## [EXERCISE REQUIREMENTS]
Return only the lines running from the top of the entries to the line with "#[local] Open Scope Z_scope.", inclusive, exactly as written.
==============================
(* ===== verification/DtlsClient.v ===== *)
(** * The DTLS client (nm_mbedtls_cli.c)

    The connection to the basestation. Unlike the server it tells its user about events at once,
    it is used for one connection after another, and it may be destroyed while its own functions
    run: then the memory is freed when the last user of it is done. *)

From S2P Require Import Prelude Platform KeepAlive EventQueue Cbor Attacher Dtls.
From stdpp Require Import sets.

#[local] Open Scope Z_scope.
#[local] Open Scope list_scope.
#[local] Open Scope handler_scope.

Section DtlsClient.
Context {L : Type} `{MbedtlsSsl L}.

Record np_dtls_cli_send_context : Type := mk_cs {
  cs_buffer : list Z;
  cs_cb : option nat
}.

(** The last three are not fields of the structure: what the clock shows, what the sender will
    answer to the next datagrams (success when the list is empty), and whether the next callback
    of the user destroys the context. *)
Record np_dtls_cli_context : Type := mk_dc {
  dc_state : sslState;
  dc_ssl : L;
  dc_recvBuffer : list Z;
  dc_recvBufferSize : nat;
  dc_sslSendBuffer : list Z;
  dc_sslSendBufferSize : nat;
  dc_timer : nm_mbedtls_timer;
  dc_recvCount : Z;
  dc_sentCount : Z;
  dc_sendList : list np_dtls_cli_send_context;
  dc_sending : bool;
  dc_receiving : bool;
  dc_destroyed : bool;
  dc_now : Z;
  dc_answers : list np_error_code;
  dc_react : bool
}.

(** [DcLogEof] is the log line of an end of file; [DcFree]: the events, the buffers, the library's
    state and the structure are freed. *)
Inductive cli_call : Type :=
| DcSend (data : list Z) (ec : np_error_code)
| DcData (data : list Z)
| DcEvent (event : np_dtls_cli_event)
| DcSendCb (cb : nat) (ec : np_error_code)
| DcPostStartSend
| DcCancelStartSend
| DcTimer (c : timer_call)
| DcLogEof
| DcFree.

Definition dc_handler (A : Type) : Type := handler np_dtls_cli_context cli_call A.
Definition dc_uhandler (A : Type) : Type := uhandler np_dtls_cli_context cli_call A.

Definition dc_on_timer (m : handler nm_mbedtls_timer timer_call unit) : dc_handler unit :=
  fun ctx => let '(_, tm, t) := m (dc_timer ctx) in (tt, ctx {{ dc_timer := tm }}, map DcTimer t).

(** ** Freeing *)

(** The loop over the waiting sends; a send without a callback calls through NULL. *)
Fixpoint cli_drain (l : list np_dtls_cli_send_context) : dc_uhandler unit :=
  match l with
  | [] => ulift hskip
  | first :: l =>
      let+ _ := ulift (hmod (fun ctx => ctx {{ dc_sendList := l }})) in
      match cs_cb first with
      | None => fun _ => UB
      | Some cb => let+ _ := ulift (emit (DcSendCb cb NABTO_EC_CONNECTION_CLOSING)) in cli_drain l
      end
  end.

Definition nm_mbedtls_cli_do_free : dc_uhandler unit :=
  let+ ctx := ulift hget in
  let+ _ := cli_drain (dc_sendList ctx) in
  ulift (dc_on_timer nm_mbedtls_timer_cancel ;;; emit DcFree).

Definition nm_mbedtls_cli_destroy : dc_uhandler unit :=
  let+ _ := ulift (hmod (fun ctx => ctx {{ dc_state := CLOSING; dc_destroyed := true }})) in
  let+ ctx := ulift hget in
  if negb (dc_sending ctx) && negb (dc_receiving ctx) then nm_mbedtls_cli_do_free else ulift hskip.

(** A callback of the user. *)
Definition cli_callback (call : cli_call) : dc_uhandler unit :=
  let+ _ := ulift (emit call) in
  let+ ctx := ulift hget in
  if dc_react ctx then
    let+ _ := ulift (hmod (fun ctx => ctx {{ dc_react := false }})) in
    nm_mbedtls_cli_destroy
  else ulift hskip.

Definition nm_dtls_do_close : dc_uhandler unit :=
  let+ _ := ulift (dc_on_timer nm_mbedtls_timer_cancel) in
  cli_callback (DcEvent NP_DTLS_CLI_EVENT_CLOSED).

(** ** Callbacks of mbedTLS *)

Definition nm_dtls_mbedtls_send (buffer : list Z) : dc_uhandler Z :=
  let+ ctx := ulift hget in
  if (dc_sslSendBufferSize ctx =? 0)%nat then
    let ec := default NABTO_EC_OK (head (dc_answers ctx)) in
    let+ _ := ulift (hmod (fun ctx => ctx {{ dc_sending := true; dc_sslSendBuffer := buffer;
                                             dc_sslSendBufferSize := length buffer }}) ;;;
                     hmod (fun ctx => ctx {{ dc_answers ::= tail }}) ;;;
                     emit (DcSend buffer ec)) in
    if is_error ec then
      let+ _ := ulift (hmod (fun ctx => ctx {{ dc_sending := false; dc_sslSendBufferSize := 0%nat }})) in
      let+ ctx := ulift hget in
      let+ _ :=
        (if is_closing (dc_state ctx) then
           let+ _ := nm_dtls_do_close in
           let+ ctx := ulift hget in
           if dc_destroyed ctx then nm_mbedtls_cli_do_free else ulift hskip
         else ulift hskip) in
      ulift (hret MBEDTLS_ERR_SSL_WANT_WRITE)
    else ulift (hret (Z.of_nat (length buffer)))
  else ulift (hret MBEDTLS_ERR_SSL_WANT_WRITE).

Definition nm_dtls_mbedtls_recv (bufferSize : nat) : dc_uhandler (Z + list Z) :=
  let+ ctx := ulift hget in
  if (dc_recvBufferSize ctx =? 0)%nat then ulift (hret (inl MBEDTLS_ERR_SSL_WANT_READ))
  else
    let maxCp := if (dc_recvBufferSize ctx <? bufferSize)%nat then dc_recvBufferSize ctx else bufferSize in
    ulift (hmod (fun ctx => ctx {{ dc_recvBufferSize := 0%nat }}) ;;;
           hret (inr (take maxCp (dc_recvBuffer ctx)))).

Definition cli_ssl {A} (p : ssl_prog A) : dc_uhandler A :=
  ssl_run nm_dtls_mbedtls_send nm_dtls_mbedtls_recv
    (fun i f => let+ ctx := ulift hget in ulift (dc_on_timer (nm_mbedtls_timer_set_delay (dc_now ctx) i f)))
    (let+ ctx := ulift hget in uof (nm_mbedtls_timer_get_delay (dc_now ctx) (dc_timer ctx)))
    p.

Definition cli_ssl_call {R} (f : L -> ssl_prog (R * L)) : dc_uhandler R :=
  let+ ctx := ulift hget in
  let+ r := cli_ssl (f (dc_ssl ctx)) in
  ulift (hmod (fun ctx => ctx {{ dc_ssl := r.2 }}) ;;; hret r.1).

(** ** Events *)

Definition cli_want_io (ret : Z) : bool :=
  (ret =? MBEDTLS_ERR_SSL_WANT_READ) || (ret =? MBEDTLS_ERR_SSL_WANT_WRITE).

Definition cli_access_denied (ret : Z) (ctx : np_dtls_cli_context) : bool :=
  (ret =? MBEDTLS_ERR_SSL_FATAL_ALERT_MESSAGE) && (ssl_in_msg_1 (dc_ssl ctx) =? MBEDTLS_SSL_ALERT_MSG_ACCESS_DENIED).

Definition nm_dtls_event_do_one : dc_uhandler unit :=
  let+ ctx := ulift hget in
  match dc_state ctx with
  | CONNECTING =>
      let+ ret := cli_ssl_call mbedtls_ssl_handshake in
      let+ ctx := ulift hget in
      if cli_want_io ret then ulift hskip
      else if cli_access_denied ret ctx then
        let+ _ := ulift (hmod (fun ctx => ctx {{ dc_state := CLOSING }}) ;;; dc_on_timer nm_mbedtls_timer_cancel) in
        cli_callback (DcEvent NP_DTLS_CLI_EVENT_ACCESS_DENIED)
      else if negb (ret =? 0) then
        let+ _ := ulift (hmod (fun ctx => ctx {{ dc_state := CLOSING }}) ;;; dc_on_timer nm_mbedtls_timer_cancel) in
        cli_callback (DcEvent NP_DTLS_CLI_EVENT_CLOSED)
      else
        let+ _ := ulift (hmod (fun ctx => ctx {{ dc_state := DATA }})) in
        cli_callback (DcEvent NP_DTLS_CLI_EVENT_HANDSHAKE_COMPLETE)
  | DATA =>
      let+ r := cli_ssl_call mbedtls_ssl_read in
      let '(ret, data) := r in
      let+ ctx := ulift hget in
      if ret =? 0 then ulift (hmod (fun ctx => ctx {{ dc_state := CLOSING }}) ;;; emit DcLogEof)
      else if 0 <? ret then
        let+ _ := ulift (hmod (fun ctx => ctx {{ dc_recvCount ::= fun n => u32 (n + 1) }})) in
        cli_callback (DcData (take (Z.to_nat ret) data))
      else if cli_want_io ret then ulift hskip
      else if cli_access_denied ret ctx then
        let+ _ := ulift (dc_on_timer nm_mbedtls_timer_cancel) in
        cli_callback (DcEvent NP_DTLS_CLI_EVENT_ACCESS_DENIED)
      else
        let+ _ := ulift (hmod (fun ctx => ctx {{ dc_state := CLOSING }})) in
        nm_dtls_do_close
  | CLOSING => ulift hskip
  end.

Definition nm_dtls_connect : dc_uhandler np_error_code :=
  let+ _ := ulift (hmod (fun ctx => ctx {{ dc_state := CONNECTING; dc_sending := false }})) in
  let+ _ := nm_dtls_event_do_one in
  ulift (hret NABTO_EC_OK).

Definition nm_mbedtls_cli_reset : dc_uhandler np_error_code :=
  let+ _ := cli_ssl_call mbedtls_ssl_session_reset in
  let+ ctx := ulift hget in
  let+ _ := cli_drain (dc_sendList ctx) in
  ulift (hmod (fun ctx => ctx {{ dc_sslSendBufferSize := 0%nat; dc_recvBufferSize := 0%nat }}) ;;;
         dc_on_timer nm_mbedtls_timer_cancel ;;;
         emit DcCancelStartSend ;;;
         hret NABTO_EC_OK).

Definition dc_handle_packet (buffer : list Z) : dc_uhandler np_error_code :=
  let+ _ := ulift (hmod (fun ctx => ctx {{ dc_recvBuffer := buffer; dc_recvBufferSize := length buffer;
                                           dc_receiving := true }})) in
  let+ _ := nm_dtls_event_do_one in
  let+ _ := ulift (hmod (fun ctx => ctx {{ dc_recvBuffer := []; dc_recvBufferSize := 0%nat; dc_receiving := false }})) in
  let+ ctx := ulift hget in
  let+ _ := (if dc_destroyed ctx && negb (dc_sending ctx) then nm_mbedtls_cli_do_free else ulift hskip) in
  ulift (hret NABTO_EC_OK).

Definition nm_dtls_timed_event_do_one : dc_uhandler unit :=
  let+ ctx := ulift hget in
  if is_closing (dc_state ctx) then ulift hskip else nm_dtls_event_do_one.

(** ** Sending *)

Definition nm_mbedtls_cli_start_send : dc_handler unit := emit DcPostStartSend.

Definition nm_mbedtls_cli_start_send_deferred : dc_uhandler unit :=
  let+ ctx := ulift hget in
  if is_closing (dc_state ctx) then ulift hskip
  else if dc_sending ctx then ulift hskip
  else
    match dc_sendList ctx with
    | [] => ulift hskip
    | next :: rest =>
        let+ _ := ulift (hmod (fun ctx => ctx {{ dc_sendList := rest }})) in
        let+ ret := cli_ssl_call (fun ssl => mbedtls_ssl_write ssl (cs_buffer next)) in
        let sent := hmod (fun ctx => ctx {{ dc_sentCount ::= fun n => u32 (n + 1) }}) in
        ulift (match cs_cb next with
               | None => sent
               | Some cb =>
                   if ret =? MBEDTLS_ERR_SSL_BAD_INPUT_DATA then emit (DcSendCb cb NABTO_EC_MALFORMED_PACKET)
                   else if ret <? 0 then emit (DcSendCb cb NABTO_EC_UNKNOWN)
                   else sent ;;; emit (DcSendCb cb NABTO_EC_OK)
               end ;;;
               nm_mbedtls_cli_start_send)
    end.

Definition dc_async_send_data (sendCtx : np_dtls_cli_send_context) : dc_handler np_error_code :=
  let* ctx := hget in
  if is_closing (dc_state ctx) then hret NABTO_EC_CONNECTION_CLOSING
  else
    hmod (fun ctx => ctx {{ dc_sendList ::= fun l => l ++ [sendCtx] }}) ;;;
    nm_mbedtls_cli_start_send ;;;
    hret NABTO_EC_OK.

Definition nm_dtls_udp_send_callback : dc_uhandler unit :=
  let+ _ := ulift (hmod (fun ctx => ctx {{ dc_sending := false; dc_sslSendBufferSize := 0%nat }})) in
  let+ ctx := ulift hget in
  if is_closing (dc_state ctx) then
    let+ _ := nm_dtls_do_close in
    let+ ctx := ulift hget in
    if dc_destroyed ctx then nm_mbedtls_cli_do_free else ulift hskip
  else nm_dtls_event_do_one.

(** ** Closing *)

Definition dtls_cli_close : dc_uhandler np_error_code :=
  let+ ctx := ulift hget in
  if negb (is_closing (dc_state ctx)) then
    let+ _ := ulift (hmod (fun ctx => ctx {{ dc_state := CLOSING }})) in
    let+ _ := cli_ssl_call mbedtls_ssl_close_notify in
    let+ ctx := ulift hget in
    let+ _ := (if negb (dc_sending ctx) then nm_dtls_do_close else ulift hskip) in
    ulift (hret NABTO_EC_OK)
  else ulift (hret NABTO_EC_OK).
==============================
## [RESULT OF THE EXERCISE]
(* ===== verification/DtlsClient.v ===== *)
(** * The DTLS client (nm_mbedtls_cli.c)

    The connection to the basestation. Unlike the server it tells its user about events at once,
    it is used for one connection after another, and it may be destroyed while its own functions
    run: then the memory is freed when the last user of it is done. *)

From S2P Require Import Prelude Platform KeepAlive EventQueue Cbor Attacher Dtls.
From stdpp Require Import sets.

#[local] Open Scope Z_scope.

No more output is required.